The song I’d heard on repeat in his house. How could he? Why?
I knew what was coming and I still couldn’t look away.
Couldn’t wrap my arms over my head like someone caught in a storm, trying to protect themselves from falling debris.
There was no safety for me now.
A touch sets off a memory
I crush it underfoot
Watch it die
Don’t want to be her anymore
Don’t want to feel that way again
Not again
Can’t return when you’ve never left
Arrow found its target
Opened a wound
Want what you can never have
Innocence tarnished, ripped to shreds
Oh, oh, never again
There was no mistaking it was the song Nash and I had written at Logan’s.
Together.
He’d told me how much he needed that song. To hear us together.
That wasn’t his to give away. Even if he’d decided afterward he wanted to take back what he’d carelessly offered up like party favors to Angel.
It didn’t fully make sense, but raw emotion crowded out all the logic in my brain.
Hey, sorry we argued, want this song Lindsey bled over? Because she’s a damn idiot who’s in love with me. Who fell for me from the very first night when I fucked her, then fucked her over.
Even as I reeled, some part of me tried to inject reason.
Maybe he gave her the songs before. Angel said he wanted them back. You’ve grown so much closer now. What he did before these last couple amazing days together doesn’t count.
But it did count. Nash was a musician too. He understood. There were slices of my soul in those words. Even if that wasn’t true for him, even if he hadn’t felt for me what I had for him from the first, it didn’t matter.
It was too late.
All too fucking late.
Angel kept singing, but I’d heard enough. I couldn’t decipher any more anyway. It was as if a veil of red had dropped down over my vision and my head had been stuffed with cotton. The Lindsey who was always business first, who always kept her emotions in check to make sure she did what was needed for her band, had left the building.

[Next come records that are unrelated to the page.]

Lemma UpdateStage_ok org id inp w s w' :
  keyed st_ID (db_stages (w_db w)) -> UpdateStage org id inp w = (Ok s, w') ->
  exists s0, db_stages (w_db w) !! id = Some s0 /\ stage_in_org id org s0 = true /\ same_place s0 s /\
    w_db w' = set_db_deals (update_where (out_of_sync s) (sync_updates (statusForStage s)) (db_deals (w_db w)))
                (set_db_stages (<[st_ID s := s]> (db_stages (w_db w))) (w_db w)).
Proof.
  intros Hk Hr. unfold UpdateStage in Hr. apply bind_ok_inv in Hr as (s0 & w1 & Hs & Hr).
  apply (select_stage_ok _ id) in Hs as (Hs & Hin & Hd1 & _); [|done|apply stage_in_org_key].
  destruct (blank _); [done|]. cbv zeta in Hr.
  apply bind_ok_inv in Hr as (s' & w2 & Hl & Hr). unfold lift in Hl.
  destruct (applyStageInput _ _) as [s1|] eqn:E; [|done]. apply ret_ok_inv in Hl as [-> ->].
  apply applyStageInput_place in E.
  assert (same_place s0 s1) as Hpl.
  { etrans; [|exact E]. apply apply_updates_rel; [apply _|]. apply Forall_given. by intros ? x. }
  apply bind_ok_inv in Hr as (? & w2 & (d & Hf & _ & ->)%stmt_ok_inv & Hr). injection Hf as _ <-.
  apply bind_ok_inv in Hr as (? & w3 & Hu & Hr). inv_run. unfold syncStatusToStage in Hu. cbv zeta in Hu.
  apply bind_ok_inv in Hu as (n & w4 & (Hd4 & _ & _)%update_deals_ok & Hu). inv_run.
  exists s0. split_and!; [done..|by destruct Hpl as (?&?&?&?)|]. rewrite Hd4. simpl. by rewrite Hd1.
Qed.

(** A stage edited, its cards with it, is no longer half edited. *)
Lemma UpdateStage_keeps org id inp w s w' (half : gset uuid) :
  UpdateStage org id inp w = (Ok s, w') -> @board_ok half (w_db w) ->
  @board_ok (half ∖ {[id]}) (w_db w').
Proof.
  intros Hr Hb. apply UpdateStage_ok in Hr as (s0 & Hs0 & (Hid & _ & Hl0)%stage_in_org_true & Hpl & ->); [|apply Hb].
  destruct Hpl as (E1 & E2 & _ & E4). subst id. rewrite E1.
  split; simpl; try apply Hb.
  - apply keyed_update; [|apply Hb]. intros r. unfold sync_updates. by case_match.
  - apply keyed_insert; [apply Hb|done].
  - intros k r (r0 & Hk & ->)%update_where_some. pose proof (bk_deal _ Hb _ _ Hk) as Hr0.
    assert (forall r1, dl_DeletedAt r1 = dl_DeletedAt r0 -> dl_StageID r1 = dl_StageID r0 ->
      dl_PipelineID r1 = dl_PipelineID r0 ->
      dl_Status r1 = (if out_of_sync s r0 then statusForStage s else dl_Status r0) ->
      @deal_ok (half ∖ {[st_ID s0]}) (<[st_ID s0 := s]> (db_stages (w_db w))) r1) as Hok.
    { intros r1 D1 D2 D3 D4 Hl. rewrite D1 in Hl. destruct (Hr0 Hl) as (s' & Hs' & Hp & Hst & Ho).
      rewrite D2, D3, D4. unfold out_of_sync, deal_at. rewrite E1, Hl, andb_true_r.
      destruct (N.eqb_spec (dl_StageID r0) (st_ID s0)) as [Eq|Ne]; simpl.
      - rewrite Eq, lookup_insert_eq. rewrite Eq, Hs0 in Hs'. simplify_eq. exists s. rewrite E2, E4.
        destruct (String.eqb_spec (dl_Status r0) (statusForStage s)); by split_and!.
      - rewrite lookup_insert_ne by done. exists s'. split_and!; [done..| |done].
        intros Hs'l Hnot. apply Hst; [done|]. unfold half_edited in *. set_solver. }
    destruct (out_of_sync s r0) eqn:E; [|by apply Hok]. unfold sync_updates. case_match; by apply Hok.
Qed.
(** *** Pages of a column *)

Lemma by_rank_asym a b : by_rank a b = true -> by_rank b a = false.
Proof.
  unfold by_rank. intros Hab. destruct (str_ltb (dl_BoardPosition b) (dl_BoardPosition a)) eqn:E; [|done].
  by rewrite <- (str_ltb_irrefl (dl_BoardPosition a)), (str_ltb_trans _ _ _ Hab E).
Qed.

Lemma by_rank_neg a b c : by_rank b a = false -> by_rank c b = false -> by_rank c a = false.
Proof.
  unfold by_rank. intros Hba Hcb. destruct (str_ltb (dl_BoardPosition c) (dl_BoardPosition a)) eqn:E; [|done].
  destruct (decide (dl_BoardPosition c = dl_BoardPosition b)) as [Ecb|Ne]; [congruence|].
  apply str_ltb_total in Hcb; [|done]. by rewrite (str_ltb_trans _ _ _ Hcb E) in Hba.
Qed.

(** Every row the condition selects is on the page or after its last card. *)
Lemma page_spec p limit t cards more :
  page p limit t = (cards, more) -> (0 < limit)%nat ->
  (length cards <= limit)%nat /\ in_order by_rank cards /\
  (forall r, r ∈ cards -> exists k, db_deals t !! k = Some r /\ p r = true) /\
  (forall k r, db_deals t !! k = Some r -> p r = true -> r ∈ cards \/
     more = true /\ exists c, last cards = Some c /\ by_rank r c = false).
Proof.
  unfold page. set (l := sort_by by_rank (find_rows p None (db_deals t))).
  assert (in_order by_rank l) as Hl by (apply sort_by_order; [apply by_rank_asym|apply by_rank_neg]).
  assert (forall r, r ∈ l <-> r ∈ find_rows p None (db_deals t)) as Hin by (intros r; apply elem_of_sort_by).
  assert (forall n, in_order by_rank (take n l)) as Htake.
  { intros n i j x y Hij Hx Hy. apply lookup_take_Some in Hx as [Hx _], Hy as [Hy _]. by eapply Hl. }
  assert (forall n r, r ∈ take n l -> exists k, db_deals t !! k = Some r /\ p r = true) as Hrows.
  { intros n r (j & Hj)%list_elem_of_lookup. apply lookup_take_Some in Hj as [Hj _].
    by apply list_elem_of_lookup_2, Hin, find_rows_elem in Hj. }
  intros Hp Hlim. rewrite length_take in Hp. destruct (Nat.ltb_spec limit ((limit + 1) `min` length l)) as [Hlt|Hge].
  - rewrite take_take, Nat.min_l in Hp by lia. injection Hp as <- <-.
    split_and!; [rewrite length_take; lia|apply Htake|apply Hrows|].
    intros k r Hk Hpr. assert (r ∈ l) as (j & Hj)%list_elem_of_lookup by (by eapply Hin, find_rows_complete).
    destruct (decide (j < limit)%nat) as [Hjl|Hjl].
    + left. apply list_elem_of_lookup. exists j. by apply lookup_take_Some.
    + right. split; [done|]. rewrite last_lookup, length_take, Nat.min_l by lia.
      destruct (l !! Nat.pred limit) as [c|] eqn:Ec; [|apply lookup_ge_None in Ec; lia].
      exists c. rewrite lookup_take_lt by lia. split; [done|]. eapply Hl; [|exact Ec|exact Hj]. lia.
  - rewrite take_ge in Hp by lia. injection Hp as <- <-.
    split_and!; [lia|done| |].
    + intros r Hr. by apply Hin, find_rows_elem in Hr.
    + intros k r Hk Hpr. left. by eapply Hin, find_rows_complete.
Qed.
(** What a result says apart from its output; skipped steps left out. *)
Definition outline (results : list ActionResult) : list (string * string * string * string) :=
  (fun x => (rs_ID x, rs_Type x, rs_Status x, rs_Error x)) <$>
    List.filter (fun x => negb (String.eqb (rs_Status x) Skipped)) results.

Lemma outline_app a b : outline (a ++ b) = outline a ++ outline b.
Proof. unfold outline. by rewrite List.filter_app, fmap_app. Qed.

Lemma outline_skipped l : outline (skipped <$> l) = [].
Proof. by induction l. Qed.

(** *** The run that is never interrupted *)

(** The context in force, and the runner. *)
Notation Walk := (RunContext * stepRunner)%type.

(** A wait passed on the spot: what happens outside meanwhile, and the context
    from then on. *)
Definition wait_out (s : ActionSpec) (k : Walk) : Walk :=
  match waitDuration (as_Config s) with
  | None => (k.1, stop (record (MkResult (as_ID s) (as_Type s) Failed "the wait has no length" []) k.2))
  | Some _ =>
      let o := elapse (as_ID s) (rn_out k.2) in
      (context (as_ID s) o, record (MkResult (as_ID s) (as_Type s) Succeeded "" []) (set_out o k.2))
  end.

Fixpoint straight_list (one : ActionSpec -> Walk -> Walk) (steps : list ActionSpec) (k : Walk) : Walk :=
  match steps with
  | [] => k
  | s :: rest => if rn_stopped k.2 then k else straight_list one rest (one s k)
  end.

Fixpoint straight_step (s : ActionSpec) (k : Walk) : Walk :=
  match s with
  | MkStep id ty _ _ t e =>
      if String.eqb ty StepCondition then
        match condition_answer orgID k.1 s k.2 with
        | Err m => (k.1, stop (record (MkResult id ty Failed m []) k.2))
        | Ok matched => straight_list straight_step (if matched then t else e) (k.1, record (condition_result s matched) k.2)
        end
      else if String.eqb ty StepWait then wait_out s k
      else (k.1, runAction k.1 s k.2)
  end.
(* ===== verification/Templating.v ===== *)
(** * The template language ([internal/templating])

    [{{path}}], [{{if}}], [{{for}}].  The regular expressions of the package are
    matched by hand.  Each starts with a tag, two braces around characters that
    are not [}], and looks at what stands in the tag; the blocks then run to the
    first closing tag.  [None] is a call that does not return: a slice out of
    range, which is a panic, or loops that go on for ever ([fuel] bounds the
    rounds of [ProcessForLoops], the one loop that may).

    Lists of maps decode to lists; [int64(v)] of a double that is too large is
    what it is on amd64. *)
From S2P Require Import Prelude GoLib Events Wire Text Fields Schedule Placeholders.
#[local] Open Scope string_scope.
#[local] Open Scope list_scope.
#[local] Open Scope Z_scope.

Abbreviation chars := (list ascii).

(** ** The expressions *)

Definition one_of (s : string) (c : ascii) : bool := existsb (Ascii.eqb c) (list_ascii_of_string s).
Definition between (a b : N) (c : ascii) : bool := ((a <=? N_of_ascii c) && (N_of_ascii c <=? b))%N.

(** [\s], [\w], and the first character of a name. *)
Definition re_space (c : ascii) : bool := (is_space c && negb (N_of_ascii c =? 11)%N)%bool.
Definition letter (c : ascii) : bool := between 97 122 c || between 65 90 c.
Definition ident_start (c : ascii) : bool := letter c || Ascii.eqb c "_".
Definition word (c : ascii) : bool := ident_start c || numeric c.

Definition open2 : chars := ["{"; "{"]%char.
Definition close2 : chars := ["}"; "}"]%char.

(** A tag at the head of a text: what is inside, and what follows. *)
Definition tag_at (l : chars) : option (chars * chars) :=
  if starts open2 l then
    let '(inner, rest) := span no_close (drop 2 l) in
    if starts close2 rest then Some (inner, drop 2 rest) else None
  else None.

Definition tag (s : chars) : chars := open2 ++ s ++ close2.
Definition tag_of (s : string) : chars := tag (list_ascii_of_string s).

(** The texts before and after the first occurrence. *)
Fixpoint cut (p l : chars) : option (chars * chars) :=
  if starts p l then Some ([], drop (length p) l)
  else match l with
       | [] => None
       | c :: r => '(a, b) ← cut p r; Some (c :: a, b)
       end.

(** The leftmost match: the text before it, the match, the text after. *)
Fixpoint first_match {A} (at_ : chars -> option (A * chars)) (l : chars) : option (chars * A * chars) :=
  match at_ l with
  | Some (m, rest) => Some ([], m, rest)
  | None => match l with
            | [] => None
            | c :: r => '(a, m, rest) ← first_match at_ r; Some (c :: a, m, rest)
            end
  end.
Lemma replace_variables_returns value l skip :
  (forall inner, is_variable inner = true -> is_Some (value inner)) -> is_Some (replace_variables value skip l).
Proof.
  intros Hv. revert skip. induction l as [|c l IH]; intros skip; [by eexists|]. cbn [replace_variables].
  destruct skip as [|k]; [|apply IH]. destruct (variable_at (c :: l)) as [[inner n]|] eqn:E.
  - destruct (Hv inner) as [v ->]; [by eapply variable_at_inner|]. cbn [mbind option_bind].
    destruct (IH (pred n)) as [out ->]. by eexists.
  - destruct (IH 0%nat) as [out ->]. by eexists.
Qed.

Lemma ProcessVariables_returns template data : is_Some (ProcessVariables template data).
Proof.
  apply replace_variables_returns. intros inner Hi.
  destruct (NestedValue_returns data (string_of_list_ascii inner)) as [v ->]; [|by eexists].
  rewrite list_ascii_of_string_of_list_ascii. by apply is_variable_last.
Qed.

Lemma first_match_sound {A} (at_ : chars -> option (A * chars)) l a m r :
  first_match at_ l = Some (a, m, r) -> exists l', l = a ++ l' /\ at_ l' = Some (m, r).
Proof.
  revert a. induction l as [|c l IH]; intros a; cbn [first_match].
  - destruct (at_ []) as [[m' r']|] eqn:E; [|done]. intros [= <- <- <-]. by exists [].
  - destruct (at_ (c :: l)) as [[m' r']|] eqn:E; [intros [= <- <- <-]; by exists (c :: l)|].
    destruct (first_match at_ l) as [[[b m'] r']|]; [|done]. intros [= <- -> ->].
    destruct (IH b eq_refl) as (l' & -> & Hm). by exists l'.
Qed.

Lemma cut_sound p l a b : cut p l = Some (a, b) -> l = a ++ p ++ b.
Proof.
  revert a. induction l as [|c l IH]; intros a; cbn [cut]; destruct (starts p _) eqn:E.
  - intros [= <- <-]. by destruct p.
  - done.
  - intros [= <- <-]. apply starts_spec in E as [r E]. by rewrite E, drop_app_length.
  - destruct (cut p l) as [[a' b']|]; [|done]. intros [= <- ->]. by rewrite (IH a' eq_refl).
Qed.

Lemma span_length p l : length l = (length (span p l).1 + length (span p l).2)%nat.
Proof. induction l as [|c l IH]; [done|]. cbn [span]. destruct (p c); [|done]. destruct (span p l). simpl in *. lia. Qed.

I didn’t think. Pure instinct had me rearing forward to grab Lila’s iPad off the table. The music had to stop. I couldn’t listen to it anymore. I had a second to see Lila’s eyes flare wide before I tossed the iPad at the wall, clenching my fists as it made a satisfying crunch. Then I walked over to it and stomped on the pieces with my four-inch heeled boots, grinding them into the carpet with a howl of victory and triumph and rage.